John Marsh, now an assistant professor of English at Penn State University, opens Class Dismissed by narrating how several years ago he initiated an outreach programme through his then university – the University of Illinois at Urbana-Champaign – to provide evening classes for people in a deprived neighbourhood. The majority dropped out, mainly due to economic pressures such as being overworked, but he and a few colleagues persevered.
Marsh organised a small ‘graduation ceremony’ for the handful of locals who completed the course to honour their achievements and raise the profile of the initiative. At the event he was interviewed for the local news, and got chatting to the cameraman:
‘He [the cameraman] praised the program and what I had done. “If only”, he added, “people could get an education, we wouldn’t have all these problems”… He meant what everyone means by “all these problems” when they come to neighbourhoods like the one we found ourselves in that day: unemployment, crime, teenage pregnancy, single motherhood, and, as an embodiment of all these, poverty’ (p.12).

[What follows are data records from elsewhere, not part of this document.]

(** C9. The scan compares bytes, not path elements: with a job registered
    for ["/a"], [sync] refuses ["/ab"] and [remove] refuses to delete
    ["/ab"], although neither directory lies inside the other. *)
Theorem sibling_directories_refused (Data : gmap string Sync.t)
    (v : Sync.t) (removeAll : fsError) :
  Data !! "/a" = Some v -> Sync.Path v = "/a" ->
  sync Data "/ab" = (false, Data, None)
  /\ remove removeAll Data "/ab" = (false, None, [])
  /\ ~ nestedIn "/ab" "/a" /\ ~ nestedIn "/a" "/ab".
Proof.
  intros Hv Hpath.
  assert (Hscan : scan "/ab" (map_to_list Data) = true).
  { apply scan_registry. exists "/a", v. split; [done|].
    right. right. rewrite Hpath. by exists "b". }
  unfold sync, remove. rewrite Hscan. repeat split.
  - intros [k Hk]. vm_compute in Hk. discriminate.
  - intros [k Hk]. vm_compute in Hk. discriminate.
Qed.

Lemma sibling_directories_refused_witness :
  sync (<["/a" := newSync "/a"]> ∅) "/ab"
  = (false, <["/a" := newSync "/a"]> ∅, None)
  /\ remove None (<["/a" := newSync "/a"]> ∅) "/ab" = (false, None, []).
Proof.
  pose proof (sibling_directories_refused
                (<["/a" := newSync "/a"]> ∅) (newSync "/a") None
                (lookup_insert_eq _ _ _) eq_refl) as (H1 & H2 & _).
  exact (conj H1 H2).
Defined.

(** ** The supervisor claims *)

(** C6. Every return of [startSync] runs the deferred delete, so the
    job's entry is gone when its task has ended, whatever the outcome of
    creating the directory, of the pipes and of the process; when the
    directory cannot be created no process is spawned.  In a reachable
    state of the service a registered path always belongs to a task that
    has not returned, and a started task whose path is not registered has
    returned. *)
Theorem job_removed_on_termination :
  (forall w (Data : gmap string Sync.t) j,
      (startSync w Data j).2 !! Sync.Path j = None
      /\ forall p, p <> Sync.Path j ->
           (startSync w Data j).2 !! p = Data !! p)
  /\ (forall w (Data : gmap string Sync.t) j,
      is_Some (mkdirAll w) -> Run ∉ (startSync w Data j).1)
  /\ (forall s s', reachable s -> step s s' ->
      forall i t, tasks s !! i = Some t -> state t = Live ->
        (exists t', tasks s' !! i = Some t' /\ state t' = Gone) ->
        Data s' !! Sync.Path (job t) = None)
  /\ (forall s, reachable s ->
      forall i t, tasks s !! i = Some t ->
        Data s !! Sync.Path (job t) = None -> state t = Gone)
  /\ (forall s, reachable s ->
      forall p, is_Some (Data s !! p) ->
        exists i t, tasks s !! i = Some t /\ state t = Live
                    /\ Sync.Path (job t) = p).
Proof.
  split; [|split; [|split; [|split]]].
  - intros w D j. unfold startSync. simpl. split.
    + apply lookup_delete_eq.
    + intros p Hp. by apply lookup_delete_ne.
  - intros w D j [e He]. unfold startSync, startSync_body. simpl.
    rewrite He. intros H. repeat (apply elem_of_cons in H as [H|H]; [done|]).
    by apply elem_of_nil in H.
  - intros s s' Hs Hstep i t Hi Ht (t' & Hi' & Ht').
    destruct Hstep as [s path|s k u w Hk Hu|s k u j a F text Hk Hu Hj|s path];
      simpl in *.
    + apply lookup_app_Some in Hi' as [Hi'|[Hlen _]];
        [congruence|apply lookup_lt_Some in Hi; lia].
    + destruct (decide (k = i)) as [->|Hne].
      * assert (u = t) as -> by congruence. apply lookup_delete_eq.
      * rewrite list_lookup_insert_ne in Hi' by done. congruence.
    + congruence.
    + congruence.
  - intros s Hs i t Hi Hnone.
    destruct (state t) eqn:Ht; [|done].
    destruct (inv_registered _ (reachable_invariant _ Hs) _ _ Hi Ht) as [v Hv].
    congruence.
  - intros s Hs. apply inv_live. by apply reachable_invariant.
Qed.

(** The watcher reads [cmd.Process.Pid] before anything else: when the
    process was never started the pointer is nil and the read panics. *)
Lemma watcher_unstarted_process_panics (signalErr : option string) :
  exists msg, watcher None signalErr = Panics msg.
Proof. by eexists. Qed.

(** The watcher with a process handle.  When the pid is not -1 it sends
    SIGTERM, logs a failure of that request and goes on, waits five seconds
    whatever the request answered, and then cancels the process context.
    When the pid is -1 it does none of the three. *)
Theorem watcher_protocol (p : Process) (signalErr : option string) :
  (Pid p <> (-1)%Z ->
   exists logged,
     watcher (Some p) signalErr
     = Returns ([SignalTerm] ++ logged ++ [Sleep 5; CancelProcess])
     /\ logged = match signalErr with
                 | Some _ => [LogError "terminate err"]
                 | None => []
                 end)
  /\ (Pid p = (-1)%Z -> watcher (Some p) signalErr = Returns []).
Proof.
  unfold watcher. split.
  - intros Hpid. apply Z.eqb_neq in Hpid. rewrite Hpid. simpl. by eexists.
  - intros ->. done.
Qed.

(** With a handle whose pid is -1 the signal is followed by no grace
    period and no cancellation: the watcher does nothing. *)
Lemma watcher_pid_minus_one_no_grace_period :
  watcher (Some {| Pid := -1 |}) None = Returns []
  /\ ~ (exists before after,
          watcher (Some {| Pid := -1 |}) None
          = Returns (before ++ [Sleep 5; CancelProcess] ++ after)).
Proof.
  split; [done|].
  intros (before & after & Heq). vm_compute in Heq. injection Heq as Heq.
  by destruct before.
Qed.

(** C7. The code faults where the claim promises a no-op.  [startSync]
    launches the watcher before it sets up the pipes and runs the process,
    so when a pipe cannot be set up the watcher is waiting and the process
    is never started: [cmd.Process] stays nil.  When the cancellation
    signal then fires, the watcher's read of [cmd.Process.Pid] panics; it
    sends no termination request, waits no grace period and cancels
    nothing.  With a started process the watcher does what the claim says:
    SIGTERM, five seconds, cancel. *)
Theorem watcher_faults_without_process :
  GoWatcher ∈ startSync_body pipeFailure
  /\ (Run ∉ startSync_body pipeFailure)
  /\ watcher None None
     = Panics "invalid memory address or nil pointer dereference"
  /\ ~ (exists events, watcher None None = Returns events)
  /\ watcher (Some {| Pid := 4242 |}) None
     = Returns [SignalTerm; Sleep 5; CancelProcess].
Proof.
  split; [|split; [|split; [|split]]].
  - right. left.
  - intros H. vm_compute in H.
    repeat (apply elem_of_cons in H as [H|H]; [done|]).
    by apply elem_of_nil in H.
  - done.
  - intros [events H]. done.
  - done.
Qed.

(** ** The progress reader claims *)

Lemma HasSuffix_false (s suffix : string) :
  strings.HasSuffix s suffix = false <-> ~ endsWith s suffix.
Proof. rewrite <- not_true_iff_false. by rewrite HasSuffix_spec. Qed.

Lemma Contains_false (s substr : string) :
  strings.Contains s substr = false <-> ~ hasSubstring s substr.
Proof. rewrite <- not_true_iff_false. by rewrite Contains_spec. Qed.

(** C3. One rule applies to a token, in this order: a token [body%] parses
    [body] as an integer into [Progress]; otherwise a token [body/s] parses
    [body] as a human-readable size into [Speed]; otherwise a token with a
    colon becomes [TimeLeft] as it is; otherwise the token without its
    commas is parsed as an integer into [Downloaded].  The rule that applies
    writes its one field and leaves every other field of the job as it was;
    when the parse fails the job is left exactly as it was, and in every
    case the reader goes on with the next token. *)
Theorem progress_token_classification (a : arch) (F : string -> option Z)
    (text : string) (j : Sync.t) (rest : list string) :
  let j' := (progressToken a F text j).1 in
  (forall body, text = (body ++ "%")%string ->
     j' = match strconv.Atoi a body with
          | Some v =>
              {| Sync.Path := Sync.Path j;
                 Sync.Progress := uint a v;
                 Sync.Speed := Sync.Speed j;
                 Sync.Downloaded := Sync.Downloaded j;
                 Sync.TimeLeft := Sync.TimeLeft j;
                 Sync.Cancelled := Sync.Cancelled j |}
          | None => j
          end)
  /\ (forall body, ~ endsWith text "%" -> text = (body ++ "/s")%string ->
     j' = match F body with
          | Some v =>
              {| Sync.Path := Sync.Path j;
                 Sync.Progress := Sync.Progress j;
                 Sync.Speed := uint a v;
                 Sync.Downloaded := Sync.Downloaded j;
                 Sync.TimeLeft := Sync.TimeLeft j;
                 Sync.Cancelled := Sync.Cancelled j |}
          | None => j
          end)
  /\ (~ endsWith text "%" -> ~ endsWith text "/s" -> hasSubstring text ":" ->
     j' = {| Sync.Path := Sync.Path j;
             Sync.Progress := Sync.Progress j;
             Sync.Speed := Sync.Speed j;
             Sync.Downloaded := Sync.Downloaded j;
             Sync.TimeLeft := text;
             Sync.Cancelled := Sync.Cancelled j |})
  /\ (~ endsWith text "%" -> ~ endsWith text "/s" -> ~ hasSubstring text ":" ->
     j' = match strconv.Atoi a (withoutByte ","%char text) with
          | Some v =>
              {| Sync.Path := Sync.Path j;
                 Sync.Progress := Sync.Progress j;
                 Sync.Speed := Sync.Speed j;
                 Sync.Downloaded := uint a v;
                 Sync.TimeLeft := Sync.TimeLeft j;
                 Sync.Cancelled := Sync.Cancelled j |}
          | None => j
          end)
  /\ (progressReader a F (text :: rest) j).1 = (progressReader a F rest j').1.
Proof.
  simpl. repeat split.
  - intros body ->. unfold progressToken.
    rewrite HasSuffix_app, TrimSuffix_app. by destruct (strconv.Atoi a body).
  - intros body Hpct%HasSuffix_false ->. unfold progressToken.
    rewrite Hpct, HasSuffix_app, TrimSuffix_app. by destruct (F body).
  - intros Hpct%HasSuffix_false Hs%HasSuffix_false Hc%Contains_spec.
    unfold progressToken. by rewrite Hpct, Hs, Hc.
  - intros Hpct%HasSuffix_false Hs%HasSuffix_false Hc%Contains_false.
    unfold progressToken. rewrite Hpct, Hs, Hc, ReplaceAll_comma.
    by destruct (strconv.Atoi a _).
  - destruct (progressToken a F text j) as [j1 log1]. simpl.
    by destruct (progressReader a F rest j1).
Qed.

Lemma Atoi_range (a : arch) (s : string) (v : Z) :
  strconv.Atoi a s = Some v -> (minInt a <= v <= maxInt a)%Z.
Proof.
  unfold strconv.Atoi.
  repeat (case_match; try done); intros [= <-]; lia.
Qed.

Lemma uint_negative (a : arch) (v : Z) :
  (minInt a <= v < 0)%Z -> uint a v = (2 ^ bits a + v)%Z.
Proof.
  intros [Hlo Hhi]. unfold uint, minInt in *.
  assert (2 ^ bits a = 2 * 2 ^ (bits a - 1))%Z as Hpow.
  { rewrite <- Z.pow_succ_r by (destruct a; simpl; lia). f_equal. lia. }
  assert (0 < 2 ^ (bits a - 1))%Z by (apply Z.pow_pos_nonneg; destruct a; simpl; lia).
  symmetry. apply Z.mod_unique_pos with (q := (-1)%Z); lia.
Qed.

(** C10. A token [body%] whose [body] parses as a negative integer [v] is
    no parse failure: nothing is logged and [Progress] becomes the unsigned
    word [2^w + v], so ["-5%"] stores [2^w - 5]. *)
Theorem negative_percent_wraps (a : arch) (F : string -> option Z)
    (body : string) (v : Z) (j : Sync.t) :
  strconv.Atoi a body = Some v -> (v < 0)%Z ->
  progressToken a F (body ++ "%") j
  = (Sync.setProgress (2 ^ bits a + v) j, []).
Proof.
  intros Hparse Hneg. unfold progressToken.
  rewrite HasSuffix_app, TrimSuffix_app, Hparse.
  rewrite uint_negative; [done|].
  apply Atoi_range in Hparse. lia.
Qed.

Lemma negative_percent_wraps_witness :
  Sync.Progress
    (progressToken Arch64 (fun _ => None) "-5%" (newSync "/a")).1
  = (2 ^ 64 - 5)%Z.
Proof.
  pose proof (negative_percent_wraps Arch64 (fun _ => None) "-5" (-5)
                (newSync "/a") eq_refl eq_refl) as H.
  change ("-5" ++ "%")%string with "-5%" in H.
  rewrite H. reflexivity.
Defined.

(** ** The listing of jobs: [ListSyncs] *)

Lemma less_false (x y : SyncResult.t) :
  less y x = false ->
  SyncResult.Path x = SyncResult.Path y \/ less x y = true.
Proof.
  unfold less, String.ltb.
  rewrite (String.compare_antisym (SyncResult.Path y) (SyncResult.Path x)).
  destruct (String.compare (SyncResult.Path x) (SyncResult.Path y)) eqn:E;
    simpl; try done.
  - left. by apply String.compare_eq_iff.
  - by right.
Qed.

A range of social problems are linked, in most mainstream discussions, to education. But is education the way to tackle poverty and inequality? The answer is perhaps obvious: of course it isn’t. Jobs, better pay and pensions, funding of services, social housing and higher taxes on the wealthy: these are the things we need to reduce poverty and create a more equal society. The Occupy movement is currently putting inequality back on the political agenda, crystallised by the powerfully simple juxtaposition of the 1% and the 99%, and reminding us that vast disparities in living standards are far from inevitable.
Yet education, or more particularly, higher education, is often cited as not only a road to individual opportunity, but the way ahead for society as a whole. More graduates would equal, it is suggested, not just a stronger economy but a more socially mobile and equal society. The overwhelming focus on education evades discussion of policies which might inconvenience ‘the 1%’, like increased taxes on top earners, closing tax loopholes and stronger regulation of the financial sector.

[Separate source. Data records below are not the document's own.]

(** * Incubator thermostat sketch: model and checked properties

    A shallow embedding of [Incubator.ino], the Arduino sketch of an
    egg-incubator thermostat, in its two hardware variants (the [Button]
    board and the [Pushbutton] board).  The sketch variables, the EEPROM,
    the relay pin and the answers of the outside world (clock, probe,
    buttons) are explicit; [setup] and [loop] are state transformers over
    them.

    Left out: the LCD and everything that only writes to it
    ([PrintMainMenu], the [UpdateMainMenu...] functions, [PrintSavedSettings],
    [PrintTimeWithInterval] with its [printTimeMillis]), and [delay], which
    only lets the clock advance between two readings. *)

From Stdlib Require Import ZArith Lia Bool List Sorted.
From Stdlib Require Import Floats.SpecFloat.
From stdpp Require Import gmap.

Local Open Scope Z_scope.

(** ** Single-precision arithmetic

    On the AVR both [float] and [double] are IEEE 754 binary32.  The
    operations are those of [SpecFloat] at 24 bits of precision and
    exponent bound 128, which round to nearest, ties to even. *)

Module F32.

Definition prec : Z := 24.
Definition emax : Z := 128.

Definition float : Type := spec_float.

Definition valid (x : float) : bool := valid_binary prec emax x.

Definition add : float -> float -> float := SFadd prec emax.
Definition sub : float -> float -> float := SFsub prec emax.

(** [x < y], [x <= y], [x >= y], [x != y] of C++; all but the last are
    false as soon as an operand is NaN. *)
Definition ltb : float -> float -> bool := SFltb.
Definition leb : float -> float -> bool := SFleb.
Definition geb (x y : float) : bool :=
  match SFcompare x y with
  | Some (Gt | Eq) => true
  | _ => false
  end.
Definition neqb (x y : float) : bool := negb (SFeqb x y).

(** Conversion of an integer to [float] (exact up to 2^24, rounded
    beyond). *)
Definition of_Z (n : Z) : float := binary_normalize prec emax n 0 false.

(** Truncation toward zero of a finite value; infinities and NaN have
    none. *)
Definition trunc (x : float) : option Z :=
  match x with
  | S754_zero _ => Some 0
  | S754_finite s m e =>
      let a := match e with
               | Zneg k => Z.shiftr (Zpos m) (Zpos k)
               | _ => Z.shiftl (Zpos m) e
               end in
      Some (if s then - a else a)
  | _ => None
  end.

(** Conversion [float -> uint8_t] of an argument, as avr-gcc compiles it:
    truncate toward zero through the 32-bit conversion routine and keep
    the low byte.  C++ defines the result only when the truncated value
    lies in 0..255. *)
Definition to_u8 (x : float) : Z :=
  match trunc x with
  | Some n => n mod 256
  | None => 0
  end.

Definition zero : float := S754_zero false.
Definition one : float := of_Z 1.

End F32.

Abbreviation float := F32.float.

(** ** Unsigned 32-bit time stamps *)

Definition wrap32 (n : Z) : Z := n mod 2 ^ 32.
(** [a - b] on [unsigned long]. *)
Definition sub32 (a b : Z) : Z := wrap32 (a - b).

(** ** Constants of the sketch (identical in both variants unless noted) *)

Definition addrInitialized : Z := 0.
Definition addrSetTemp : Z := 1.
Definition eepromInitialized : Z := 101.

Definition readInterval : Z := 5000.
Definition OnOffInterval : Z := 30000.
Definition saveSettingsInterval : Z := 5000.   (* Button board only *)
Definition saveSettingsDelay : Z := 2000.      (* Pushbutton board only *)
Definition tempDifference : float := F32.of_Z 2.
(** [0.3] as a binary32 constant, 0x3E99999A. *)
Definition tempThreshold : float := S754_finite false 10066330 (-25).

(** ** The outside world

    Every call that leaves the sketch is answered by the environment: the
    k-th call of [millis()] finds [clock k] milliseconds elapsed since power
    on, the k-th temperature conversion yields [probe k], and the k-th
    query put to a button object yields [button b k]. *)

Inductive Button := BtnLeft | BtnRight.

John Marsh does a tremendous job of busting the myths, specifically in the context of US political and media discussion. It is not that he believes fewer people should go to university; in fact he emphatically rejects those right-wingers who peddle such a line. He also recognises that levels of education are, in general terms, connected to future earnings. He therefore remarks that he would advise any individual young person considering their future, if judging matters on a purely fiscal basis, to go to university.
Marsh also makes the non-vocational case for university as a valuable experience in itself, rejecting the dominant consensus that universities are a marketplace geared exclusively towards economic needs. He does not regret the many hours he put into his community outreach programme, which he recognises has been of value to those who have ‘graduated’ from it. Yet he increasingly came to question the dubious ideas that might be attached to it, like the assumptions implicit in the cameraman’s comments, remarking that he had, like Victor Frankenstein, ‘created a monster’.
It is the erroneous idea that more university graduates will solve America’s economic and social woes with which Marsh has a problem. He dissects this idea so forensically, with the help of a range of data on poverty in the US, that his case becomes unanswerable. The research is rigorous and the author’s handling of it ensures the book never becomes dry. Marsh teaches English literature and has a non-specialist’s eye for the need to make economic data and analysis fresh and engaging. His lively writing style is a great strength, with an ability to interweave hard data with illuminating examples from his own life, others’ experiences and history.
The title, Class Dismissed, alludes to the way class has been removed from political discussion. Marsh insists that rhetoric about educational advancement is no substitute for understanding and addressing the economic roots of problems in American society, especially inequality. He marshals his research into pursuing this case, demonstrating conclusively that bad education has not produced social inequality. Neither will more or better education reduce it.
In America, a college education has gradually become established as the definitive way to get ahead; ‘education’ is synonymous with ‘opportunity’. The mainstream arguments in the US are not identical to those here in the UK, but there is enough overlap to make this book highly relevant. Education is frequently held up as a panacea for society’s ills. Alternatively, bad education or lack of education is deemed the cause of our problems. Both of these views, which of course are two sides of the same coin, hugely underestimate the role played by economic realities.
One of the book’s strengths is Marsh’s tracing of the rise of this ideology: that education is the route to both individual opportunity and a more prosperous society. Two major chapters provide a historical account of changing ideologies, set against broader changes in American society from a century ago through to the Great Depression, Second World War, the long post-war boom and on to the recurring crises of the last four decades. During this last period the neoliberal offensive has ensured an extraordinary concentration of wealth at the top.
In the final chapter Marsh poses the question: ‘If not education, what?’ Here he makes a persuasive (and unfashionable) case for trade-union activism as a vital means of collectively challenging inequality and economic injustice. This is complemented by briefly indicating alternative economic policies. Finally he outlines the need for a vision of ‘education for learning not earning’. Class Dismissed is an extremely useful, and engaging, contribution to debates about inequality, poverty and education. While most directly pertinent to political debates in the US, we can also benefit from its insights in the UK.